People used it to escape Sarajevo and anyone who needed to come in; aid workers, journalists etc., used it to enter the city. But mostly it was used to bring water, food, medical supplies and arms into the city. Saturday after i got back, i had a really informative conversation with Elvira, the woman with a 7-year old daughter (Hena) who works at the store downstairs and stays with Tetka Kimeta until she gets better, about the tunnel, which turned into a conversation about how different people survived during the war. Elvira was in the Bosnian army during the war, and made many trips back and forth through the tunnel to transport supplies into Sarajevo.

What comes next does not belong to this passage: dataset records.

(** What a server answers, and when it has everything. *)
Lemma rz_sim_answer acts f st exed t i s g :
  rz_sys_ok K N TT acts st -> rz_sim acts f st exed t -> (length acts <= TT)%nat -> ints_below BOUND (omap quser_value acts) ->
  servers st !! i = Some s -> got st !! i = Some g ->
  exists l q m, Net.locals t !! i = Some l /\ Net.ops t !! i = Some q /\
    ask rzscoreCommand "rzscore" K s x = Ok [score_reply m] /\ spec_answer l m /\
    (q = ∅ <-> forall k c, parsed (log st) k = Some (x, c) -> k ∈ g).
Proof.
  intros Hok Hrs HT Hints Hs Hg.
  destruct (rz_at K N TT HN acts st i s x Hok HT Hs) as (g' & els & es & e & a & ex & Hg' & Hi & Hr & _ & Hv & _ & _ & _ & Hat & Hz & _).
  assert (g' = g) as -> by congruence. destruct (rz_sim_get acts f st exed t i g Hok Hrs Hg) as (gx & sl & Hgx & Hsl & Hexd & _).
  destruct (lookup_lt_is_Some_2 (Net.ops t) i) as [q Hq]; [by rewrite (sm_ops _ _ _ _ _ _ _ _ _ (rs_sim _ _ _ _ _ Hrs))|].
  destruct (rz_sim_local acts f st exed t i g s sl gx e a ex) as ([Ha Hrr] & Hpe & _ & _); try done.
  pose proof Hat as (Hex & [Hre _ _ _] & Hp & _). cbn [fst snd] in Hre, Hp.
  exists sl, q, (zscore x es). split_and!; [done|done|by eapply ask_view| |].
  - pose proof (answer_spec N ex Hex (rz_body e, a) Hre) as Hans. cbn [snd] in Hans. rewrite Hz. unfold spec_answer in *. unfold R._Lookup in *. rewrite Ha, Hrr.
    apply Hans. eapply ints_below_sub; [|eapply rz_got_ints; [apply (zs_values _ _ _ _ _ Hok)|done|apply Hr|apply (zr_in _ _ _ _ _ _ _ _ Hr)]].
    rewrite <- Hp, omap_app. by apply submseteq_inserts_r.
  - rewrite (sim_drained _ _ _ _ _ _ _ _ _ _ _ _ (rs_sim _ _ _ _ _ Hrs) Hgx Hq). destruct Hexd as (_ & Hsub & _). split.
    + intros Hall k c Hk. apply Hsub. by eapply Hall.
    + intros Hall k c Hk. pose proof (zs_hist _ _ _ _ _ Hok x) as Hh. pose proof (vh_nodup _ _ _ Hh) as Hnd.
      assert (ops_got (log st) g x ≡ₚ all_ops (log st) x) as Hpa.
      { apply NoDup_Permutation; [apply ops_got_nodup; [apply Hr|apply (zr_in _ _ _ _ _ _ _ _ Hr)|done]|done|]. intros b. rewrite !elem_of_ops_got. split.
        - intros (m & _ & Hm). exists m. split; [|done]. apply elem_of_seq. pose proof (parsed_lt _ _ _ Hm). lia.
        - intros (m & _ & Hm). exists m. split; [by eapply Hall|done]. }
      pose proof (settled_complete rz_t st_current rz_exec (reached := rz_tracked N (Z.of_nat i)) _ Hh _ _ (ex_intro _ ex Hat) Hpa) as Hnil. cbn [snd] in Hnil.
      rewrite Hnil, app_nil_r in Hp. assert (c ∈ ops_got (log st) gx x) as (k' & Hk' & Hkc)%elem_of_ops_got.
      { rewrite Hpe, Hp, Hpa. apply elem_of_ops_got. exists k. split; [|done]. apply elem_of_seq. pose proof (parsed_lt _ _ _ Hk). lia. }
      by rewrite (parsed_inj (value := rz_op_value) _ _ _ _ _ Hnd Hk Hkc).
Qed.
End Simulation.

(** The values clients sent. *)
Definition rz_sent (acts : list (action quser)) (z : Z) : Prop := exists v, v ∈ omap quser_value acts /\ to_Z v = z.

Section Refinement.
Context {E : Type} `{!Cell rze E}.

End Refinement.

I found out some interesting things during this conversation, over sereral Bosnian coffees and Turkish delights, about Tetka Kimeta as well. She and her husband were both economists for the JNA (Yugoslav National Army) but when it was purged of all non-Serbs, they lost their jobs. Tetka Kimeta had a house on one of the hills surrounding Sarajevo with its own running well, so every day she and her husband distributed water to hundreds of Sarajevans who lived in the main part of the city (below in the valley) who had no water because Serb forces cut it (and electricity) off. Serb forces shot a mortar at the house, destroying one of the vital water sources for the city. Most other homes on the mountain sides surrounding the city were destroyed.

Elvira and Tetka Kimeta then showed me how the apartment was arranged during the war. A shell came through the windows on the street side, blowing out all the windows and alot of the wall. Fortunately, no one was there at the time. They showed me the hole in the side of the wall outside from the blast- i had somehow never noticed it before. They put sheets up over the opening in the wall so snipers on the mountainside could not see and target them inside.

Anyway this is the entrance that comes after the blown out part that leads to the long tunnel that is no longer accesible.
























This is the wheelchair that was used to transport former Bosnian President Izetbegovic out of Sarajevo when he needed to go to the hospital.